City council votes to suspend issuing most short-term rental licenses

NEW ORLEANS, LA (WVUE) - With more than 4,000 short-term rental licenses in the city, city leaders hit pause Thursday on issuing new licenses and renewing some others.

After hours of public comment both for and against making a change, the City Council voted unanimously, passing two motions. With the vote, members issued a message: The city needs to reassess how to issue some short-term rental licenses.

"Short-term rentals are not this great thing that's going to save our city, however it ain't going away," said District B Councilman Jay Banks. "We have to accept the fact it's here, but we also have to balance the economics of short-term rentals with the needs of our citizens and neighborhoods."

The changes will temporarily freeze issuing temporary and commercial licenses for nine months, not 12 months as the original motion read. Those with homestead exemptions have nothing to worry about.

And not all commercial licenses will be turned away. The amendment allows for commercial locations with retail on the lower level and short-term rentals on upper levels to still be granted a license.

Mavis Early with the Greater New Orleans Hotel Lodgeing Association said they've never been opposed to short-term rentals, they've been in favor of New Orleans.

"Neighborhoods is what makes New Orleans New Orleans, but what's neighborhoods are the people of New Orleans and their culture," Early said. "So if you erase that, you erase the authenticity of the city."

Will pausing different licenses immediately deter visitors? Early says no. They're attracted to the city because of what it has to offer, not primarily because of where they can lie their heads.

"We're doing this now because there are too many short-term rentals operating that are illegal," Early said.

She believes in the long run, these motions will encourage even more people to live in, work in and visit the city.

"The neighborhoods are composed of people, and it's about the people. And if 75 percent of the people don't live in the neighborhood anymore, then that affects our culture," Early said.

People can still go through an appeal process if they believe they should be issued a license.
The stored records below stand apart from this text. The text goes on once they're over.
(** Every step is an unmount, or some setter calls dispatched in a world
    with the same component state and timers. *)
Lemma step_shape w e w' :
  step w e = Some w' ->
  (e = Unmount /\ mounted w = true /\ w' = unmount w) \/
  (exists cs w0, same_core w0 w /\ literal_pages cs /\ w' = dispatch cs w0).
Proof.
  assert (L0 : literal_pages []) by (intros p []).
  assert (L1 : forall p, p ∈ page_names -> literal_pages [setCurrentPage p]).
  { intros p Hp q [E|[]]. by inversion E; subst. }
  assert (Hw : "welcome" ∈ page_names) by (apply list_elem_of_In; simpl; tauto).
  assert (Hd : "difficulty" ∈ page_names) by (apply list_elem_of_In; simpl; tauto).
  assert (Hg : "gameplay" ∈ page_names) by (apply list_elem_of_In; simpl; tauto).
  assert (Hr : "results" ∈ page_names) by (apply list_elem_of_In; simpl; tauto).
  destruct e as [b| |id|i r|i r|r| |]; simpl; intros H.
  - destruct (mounted w && _); [|done]. inversion H; subst; clear H. right.
    destruct b; simpl;
      first [ by eexists _, w; split; [apply same_core_refl|split; [|done]]; auto
            | eexists [], _; split; [|split; [done|by rewrite dispatch_nil]];
              by repeat split ].
  - destruct (mounted w && _); [|done]. inversion H; subst. right.
    exists img_onError, w. split; [apply same_core_refl|]. split; [|done].
    intros p [E|[]]. inversion E.
  - destruct (timers w !! id); [|done]. inversion H; subst. right.
    eexists [], _. split; [|split; [done|by rewrite dispatch_nil]].
    by repeat split.
  - destruct (polls w !! i) as [p|]; [|done]. inversion H; subst. right.
    eexists _, _. split; [|split; [|done]]; [by repeat split|].
    intros q. destruct r as [|[] [data|]]; simpl; try tauto.
    intros [E|Hq]; [inversion E|].
    destruct (get data "game_status"); [|done].
    destruct (_ && _); [|done]. by apply (L1 _ Hr).
  - destruct (difficulties w !! i) as [l|]; [|done]. inversion H; subst. right.
    eexists _, _. split; [|split; [|done]]; [by repeat split|].
    intros q. destruct r; simpl; [tauto|]. intros [E|[]]. inversion E.
  - destruct (resets w); [done|]. inversion H; subst. right.
    eexists _, _. split; [|split; [|done]]; [by repeat split|].
    destruct r; [done|]. by apply L1.
  - destruct (timeouts w); [done|]. inversion H; subst. right.
    eexists _, _. split; [|split; [|done]]; [by repeat split|]. by apply L1.
  - destruct (mounted w) eqn:M; [|done]. inversion H; subst. by left.
Qed.
(** *** What a call of [recordFrameGraph] that returns leaves *)

Section Result.
Context `{External}.
Implicit Types (w : World).

Lemma alter_last {A} (f : A → A) (ps : list A) (p : A) :
  alter f (length ps) (ps ++ [p]) = ps ++ [f p].
Proof. rewrite <- (Nat.add_0_r (length ps)). by rewrite alter_app_r. Qed.

Lemma update_pass_last f task sc tx os ol ps p defs :
  frameGraph (update_pass (length ps) f)
    (mkWorld task (mkFrameGraph sc tx os ol (ps ++ [p])) defs)
  = (inr tt, mkWorld task (mkFrameGraph sc tx os ol (ps ++ [f p])) defs).
Proof.
  unfold frameGraph, update_pass, modify, with_passes. simpl. by rewrite alter_last.
Qed.

Lemma setOutputTexture_last handle mipLevel output task sc tx os ol ps p defs :
  frameGraph (setOutputTexture (length ps) handle mipLevel output)
    (mkWorld task (mkFrameGraph sc tx os ol (ps ++ [p])) defs)
  = (inr tt,
     mkWorld task
       (mkFrameGraph sc tx (<[(pass_name p, output) := handle]> os) ol
          (ps ++ [mkPass (pass_name p) (pass_renderTarget p)
                    (pass_outputTextures p ++ [(handle, mipLevel, output)])
                    (pass_renderTargetDepth p) (pass_executeFunc p)]))
       defs).
Proof.
  unfold frameGraph, setOutputTexture, bind, update_pass, modify, with_passes, with_outputs.
  simpl. rewrite alter_last. by rewrite list_lookup_middle.
Qed.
An Airbnb spokeswoman issued the following statement:

"It is disappointing the city council chose to punish many law-abiding New Orleans residents who depend on home sharing to support their families. We have worked closely with the City for more than two years to develop and implement fair rules, which provide the City data and tools to enforce the law and millions in tax revenue, and today's vote flies in the face of the collaborative spirit with which we've approached our work with the City."